The economists have stated that the commodities’ demand from Australia managed to jump the hurdles which were caused by the trade battle between the US and China as well as weaker growth in the Chinese economy. Moreover, the economy was also benefitted from the tourism front which witnessed robust growth momentum thanks to the depreciation of the Australian dollar. However, while the banks have been facing increased regulatory challenges, it can be said that Australia’s export sector have been witnessing a robust momentum on the back of a fall in the Australian dollar, increased commodity prices as well as elevated export volumes.

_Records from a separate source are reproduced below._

(* ===== verification/ConvFrame.v ===== *)
(** * What every operation on a conversation respects

    For a preorder that the basic steps on a conversation respect (class [ConvRel]), every
    operation of [Conversation], [Renew] and [Decrypt] is [within] it, by composition. The instances are in the files that use them: that a
    conversation is on disk ([Durable]), that the buffered messages stay ([DecryptSpec]). *)

From S2P Require Import Prelude KsError Sql SqlSpec Entity TableFrame.
From S2P Require Import MlsGroups MlsPending MlsKeys E2eiEntities Keystore.
From S2P Require Import CcError Ids Backend OpenMls Config CommitDelay Credential Conversation.
From S2P Require Import Renew Decrypt.
Open Scope Z_scope.

(** The tables conversations are kept in. *)
Definition conv_rows : list string := ["mls_groups"; "mls_pending_groups"; "mls_pending_messages"].

(** On success the state is taken apart by the first step of a computation. *)
Ltac stm_ok := erewrite stm_bind_ok by reflexivity.

Section within.
Context `{En : SqlEngine, Provider, OpenMlsTypes} `{!OpenMls, !OpenMlsLaws, !X509Lib, !IdCodecs, !F32Ln}.

Abbreviation ConvState := (MlsCryptoProvider * MlsConversation)%type.

Class ConvRel (R : relation ConvState) := {
  cr_preorder :: PreOrder R;
  cr_group_op {E A} f (op : stm (MlsCryptoProvider * MlsGroup) E A) :
    framed op -> within R (group_op f op);
  cr_clear : within R (mod_group clear_pending_commit);
  cr_store q : within R (mod_group (store_pending_proposal q));
  cr_persist force : within R (persist_group_when_changed force);
  cr_other {A} (m : cc MlsCryptoProvider A) :
    (forall b r b', m b = (r, b') -> tables conv_rows b b') -> within R (backend m);
}.

Context (R : relation ConvState) `{!ConvRel R}.

Lemma within_get_conv : within R get_conv.
Proof. apply (within_pure R (fun s => Ok s.2)). Qed.
Lemma within_get_group : within R get_group.
Proof. apply (within_pure R (fun s => Ok (conv_group s.2))). Qed.
Lemma within_get_backend : within R get_backend.
Proof. apply (within_pure R (fun s => Ok s.1)). Qed.

(** A call of the key store that writes to another table, or to none. *)
Lemma within_ks t {A} (p : prog A) :
  only t p -> closes p -> t ∉ conv_rows -> within R (backend (ks p)).
Proof. intros Ho Hc Ht. apply cr_other. intros b r b'. by apply (ks_frame t). Qed.

(** ** Persisting *)

Lemma ks_group_persist ts i st p b r b' :
  "mls_groups" ∉ ts -> ks (mls_group_persist i st p) b = (r, b') -> tables ts b b'.
Proof.
  intros Hts. assert (forall rid p, only "mls_groups" (write_parent "mls_groups" rid p)) as Hwp.
  { intros rid q. unfold write_parent. apply only_blob_open. intros h Hh.
    apply only_bind; [|intros; apply only_step; by left].
    destruct q; [by apply only_blob_write_all|apply only_ret]. }
  apply (ks_frame "mls_groups"); [| |done].
  - apply only_bind; [|intros; apply only_ret]. apply only_bind; [|intros; apply only_ret].
    change (only "mls_groups" (PersistedMlsGroup_save (MkPersistedMlsGroup i st p))).
    unfold PersistedMlsGroup_save. repeat (solve_only; try apply Hwp).
  - apply closes_bind; [|intros; apply closes_ret].
    apply closes_bind; [apply closes_with_tx|intros; apply closes_ret].
Qed.

(** What persisting may do: at most one write of the group, and the mark. *)
Lemma persist_inv ts force s r s' :
  "mls_groups" ∉ ts -> persist_group_when_changed force s = (r, s') ->
  tables ts s.1 s'.1 /\
  (s'.2 = s.2 \/ s'.2 = set_group (set_state Persisted (conv_group s.2)) s.2).
Proof.
  intros Hts. unfold persist_group_when_changed. erewrite stm_bind_ok by reflexivity.
  destruct (force || _); [|intros [= _ <-]; by auto].
  unfold ser. destruct (to_stdvec (conv_group s.2)) as [st|]; [|intros [= _ <-]; by auto].
  erewrite stm_bind_ok by reflexivity. unfold mbind, stm_bind, backend, on.
  destruct (ks _ s.1) as [[[]|e] b] eqn:Hk; apply (ks_group_persist ts) in Hk; try done; intros [= _ <-]; by auto.
Qed.

End within.

#[export] Hint Resolve within_get_conv within_get_group within_get_backend cr_group_op cr_clear cr_store
  cr_persist : within.
#[export] Hint Extern 0 (ConvRel _) => typeclasses eauto : within.

(** ** The operations *)

Section ops.
Context `{En : SqlEngine, Provider, OpenMlsTypes} `{!OpenMls, !OpenMlsLaws, !X509Lib, !IdCodecs, !F32Ln}.

Abbreviation ConvState := (MlsCryptoProvider * MlsConversation)%type.
Context (R : relation ConvState) `{!ConvRel R}.

Lemma within_own_credential_type : within R own_credential_type.
Proof. unfold own_credential_type. solve_within. Qed.

#[local] Hint Resolve within_own_credential_type : within.

Lemma within_find_current client : within R (find_current_credential_bundle client).
Proof. unfold find_current_credential_bundle. solve_within. Qed.

Lemma within_find_recent client : within R (conv_find_most_recent_credential_bundle client).
Proof. unfold conv_find_most_recent_credential_bundle. solve_within. Qed.

#[local] Hint Resolve within_find_current within_find_recent : within.

#[local] Hint Resolve process_message_framed merge_staged_commit_framed merge_pending_commit_framed
  remove_pending_proposal_framed delete_previous_epoch_keypairs_framed propose_add_member_framed
  propose_remove_member_framed propose_self_update_framed propose_explicit_self_update_framed
  add_members_framed remove_members_framed explicit_self_update_framed
  commit_to_pending_proposals_framed create_message_framed : within.

Lemma within_encrypt_message client m : within R (encrypt_message client m).
Proof. unfold encrypt_message. solve_within. Qed.

Lemma within_propose_add_member client kp : within R (propose_add_member client kp).
Proof. unfold propose_add_member. solve_within. Qed.

Lemma within_propose_remove_member client i : within R (propose_remove_member client i).
Proof. unfold propose_remove_member. solve_within. Qed.

Lemma within_propose_explicit_self_update client l : within R (propose_explicit_self_update client l).
Proof. unfold propose_explicit_self_update. solve_within. Qed.

Lemma within_propose_self_update client : within R (propose_self_update client).
Proof. apply within_propose_explicit_self_update. Qed.

Lemma within_add_members client l : within R (add_members client l).
Proof. unfold add_members. solve_within. Qed.

Lemma within_remove_members client l : within R (remove_members client l).
Proof. unfold remove_members. solve_within. Qed.

Lemma within_update_keying_material client cb l : within R (update_keying_material client cb l).
Proof. unfold update_keying_material. solve_within. Qed.

#[local] Hint Resolve within_encrypt_message within_propose_add_member within_propose_remove_member
  within_propose_explicit_self_update within_propose_self_update within_add_members
  within_remove_members within_update_keying_material : within.

Lemma within_e2ei_rotate client cb : within R (e2ei_rotate client cb).
Proof. unfold e2ei_rotate. solve_within. Qed.

Lemma within_commit_pending_proposals client : within R (commit_pending_proposals client).
Proof. unfold commit_pending_proposals. solve_within. Qed.

Lemma within_remove_encryption_keypair id :
  within R (backend (ks (Connection_remove MlsEncryptionKeyPair id))).
Proof.
  apply (within_ks R "mls_encryption_keypairs"); [| |set_solver].
  - apply only_bind; [apply only_delete_all_or_nothing|]. intros. apply only_ret.
  - apply closes_bind; [apply closes_delete_all_or_nothing|]. intros. apply closes_ret.
Qed.

#[local] Hint Resolve within_remove_encryption_keypair : within.

Lemma within_commit_accepted : within R commit_accepted.
Proof. unfold commit_accepted. solve_within. Qed.

Lemma within_clear_pending_proposal r : within R (clear_pending_proposal r).
Proof. unfold clear_pending_proposal. solve_within. Qed.

#[local] Hint Resolve within_commit_accepted : within.

Lemma within_clear_pending_commit : within R conv_clear_pending_commit.
Proof. unfold conv_clear_pending_commit. solve_within. Qed.

Lemma within_wipe_associated_entities : within R wipe_associated_entities.
Proof. unfold wipe_associated_entities. solve_within. Qed.

Lemma within_get_new_crl dps : within R (backend (get_new_crl_distribution_points dps)).
Proof.
  apply cr_other. intros b r b'. unfold get_new_crl_distribution_points.
  destruct dps; [by intros [= _ <-]|]. intros Hx.
  assert (tables conv_rows b b') as Ht; [|exact Ht]. revert Hx.
  unfold mbind, stm_bind. destruct (ks _ b) as [r1 b1] eqn:Hk.
  apply (ks_frame "e2ei_crls" conv_rows) in Hk; [| | |set_solver].
  - destruct r1; by intros [= _ <-].
  - unfold Connection_find_all. simpl. unfold E2eiCrl_find_all, E2eiCrl_read. solve_only.
  - unfold Connection_find_all. simpl. unfold E2eiCrl_find_all. solve_closes.
Qed.

Lemma within_find_pending id : within R (backend (ks (Connection_find (E := MlsPendingMessage) id))).
Proof.
  apply (within_ks R ""); [| |set_solver]; unfold Connection_find; simpl;
    unfold MlsPendingMessage_find_one, MlsPendingMessage_read; [solve_only|solve_closes].
Qed.

Lemma within_find_all_pending p :
  within R (backend (ks (Connection_find_all (E := MlsPendingMessage) p))).
Proof.
  apply (within_ks R ""); [| |set_solver]; unfold Connection_find_all; simpl;
    unfold MlsPendingMessage_find_all, MlsPendingMessage_read; [solve_only|solve_closes].
Qed.

#[local] Hint Resolve within_get_new_crl within_find_pending within_find_all_pending : within.

Lemma within_parent_clients p : within R (parent_clients p).
Proof. unfold parent_clients, read_parent. solve_within. Qed.

#[local] Hint Resolve within_parent_clients : within.

Lemma within_validate_commit c : within R (validate_commit c).
Proof. unfold validate_commit. solve_within. Qed.

#[local] Hint Resolve within_validate_commit : within.

Lemma within_validate_external_commit c i p cb : within R (validate_external_commit c i p cb).
Proof. unfold validate_external_commit. solve_within. Qed.

Lemma within_validate_external_proposal q p cb : within R (validate_external_proposal q p cb).
Proof. unfold validate_external_proposal. solve_within. Qed.

#[local] Hint Resolve within_validate_external_commit within_validate_external_proposal : within.

Lemma within_decrypt_proposal q i : within R (decrypt_proposal q i).
Proof. unfold decrypt_proposal. solve_within. Qed.

Lemma within_renew_update client l : within R (renew_update client l).
Proof. unfold renew_update. solve_within. Qed.

#[local] Hint Resolve within_decrypt_proposal within_renew_update : within.

Lemma within_renew_one client q : within R (renew_one client q).
Proof. unfold renew_one. solve_within. Qed.

#[local] Hint Resolve within_renew_one : within.

Lemma within_renew_proposals client l n : within R (renew_proposals_for_current_epoch client l n).
Proof. unfold renew_proposals_for_current_epoch. solve_within. Qed.

#[local] Hint Resolve within_renew_proposals : within.

Lemma within_parse_message m : within R (parse_message m).
Proof. unfold parse_message. solve_within. Qed.

#[local] Hint Resolve within_parse_message : within.

Lemma within_handle_self_commit ct : within R (handle_self_member_commit ct).
Proof. unfold handle_self_member_commit, conv_merge_pending_commit. solve_within. Qed.

#[local] Hint Resolve within_handle_self_commit : within.

Section restore.

Context (restore : cc ConvState (option (list MlsBufferedConversationDecryptMessage))).

Hypothesis within_restore : within R restore.

#[local] Hint Resolve within_restore : within.

Lemma within_decrypt_commit client c i : within R (decrypt_commit client c i restore).
Proof. unfold decrypt_commit. solve_within. Qed.

#[local] Hint Resolve within_decrypt_commit : within.

Lemma within_decrypt_content client cb p sid i content :
  within R (decrypt_content client cb p sid i content restore).
Proof. unfold decrypt_content. solve_within. Qed.

#[local] Hint Resolve within_decrypt_content : within.

Lemma within_decrypt_with m p client cb : within R (decrypt_with restore m p client cb).
Proof. unfold decrypt_with. solve_within. Qed.

End restore.

Lemma within_decrypt_pending client cb p m : within R (decrypt_pending client cb p m).
Proof.
  assert (forall m p, within R (decrypt_no_restore m p client cb)) as Hd.
  { intros. apply within_decrypt_with. solve_within. }
  unfold decrypt_pending. repeat (solve_within; try apply Hd).
Qed.

#[local] Hint Resolve within_decrypt_pending : within.

Lemma ks_remove_pending ts id b r b' :
  "mls_pending_messages" ∉ ts -> ks (Connection_remove MlsPendingMessage id) b = (r, b') ->
  tables ts b b'.
Proof.
  intros Hts. apply (ks_frame "mls_pending_messages"); [| |done].
  - apply only_bind; [|intros; apply only_ret].
    change (only "mls_pending_messages" (MlsPendingMessage_delete [id])).
    unfold MlsPendingMessage_delete. solve_only.
  - apply closes_bind; [apply closes_with_tx|intros; apply closes_ret].
Qed.

(** The buffered messages are removed only after a commit has been applied, and on rejoining. *)
Section remove_pending.
Hypothesis within_remove_pending :
  forall id, within R (backend (ks (Connection_remove MlsPendingMessage id))).
#[local] Hint Resolve within_remove_pending : within.

Lemma within_restore_pending client cb p rj : within R (restore_pending_messages client cb p rj).
Proof. unfold restore_pending_messages. solve_within. Qed.

#[local] Hint Resolve within_restore_pending : within.

Lemma within_restore_after_commit client cb p : within R (restore_after_commit client cb p).
Proof. unfold restore_after_commit. solve_within. Qed.

Lemma within_decrypt_message m p client cb r : within R (conv_decrypt_message m p client cb r).
Proof.
  unfold conv_decrypt_message. apply within_decrypt_with. destruct r; [|solve_within].
  apply within_restore_after_commit.
Qed.
End remove_pending.
End ops.

#[export] Hint Resolve within_own_credential_type within_find_current within_find_recent
  within_encrypt_message within_propose_add_member within_propose_remove_member
  within_propose_explicit_self_update within_propose_self_update within_add_members
  within_remove_members within_update_keying_material within_e2ei_rotate within_commit_pending_proposals
  within_remove_encryption_keypair within_commit_accepted within_clear_pending_proposal
  within_clear_pending_commit
  within_wipe_associated_entities within_get_new_crl within_find_pending
  within_find_all_pending within_parent_clients within_validate_commit
  within_validate_external_commit within_validate_external_proposal
  within_decrypt_proposal within_renew_update within_renew_one within_renew_proposals
  within_parse_message within_handle_self_commit within_decrypt_commit
  within_decrypt_content within_decrypt_with within_decrypt_pending
  within_restore_pending within_restore_after_commit within_decrypt_message : within.
#[export] Hint Resolve process_message_framed merge_staged_commit_framed merge_pending_commit_framed
  remove_pending_proposal_framed delete_previous_epoch_keypairs_framed propose_add_member_framed
  propose_remove_member_framed propose_self_update_framed propose_explicit_self_update_framed
  add_members_framed remove_members_framed explicit_self_update_framed
  commit_to_pending_proposals_framed create_message_framed : within.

However, the gold, as well as coal exports, witnessed a fall.
The imports have witnessed a decline of $390 million primarily because of the lower purchases of the aircraft. The Australian economy was this time able to impress the global investors as its trade report for the month of September crushed the market expectations. The economists stated that the robust momentum in the exports reflects that Australia’s export sector has learned the tactics to tackle the hurdles posed by the trade battle. The depreciation of the Australian dollar might help the Australian economy to boost the growth of the GDP in the upcoming year. It seems like the headwinds are being tackled by the Australian sectors as Australia and New Zealand Banking Group Limited (ASX: ANZ) had also surprised the market trackers with better results than expectations. The banking sector has been witnessing hurdles because of the lower housing prices as well as increased regulatory conditions.
However, the market players tracking the Australian markets need to be more concerned about the trade talks between the US and China which would happen this month. If the talks didn’t materialize, the Trump administration might go ahead with tariffs which could impact the global growth. As per the report of IMF (International Monetary Fund), if the trade tensions rise, it could pose hurdles for the Australian economy. A decline in Chinese growth could directly impact the Australian economy because the country has trading relations with China. Moreover, the Australian apex bank is expected to adopt quantitative easing or QE.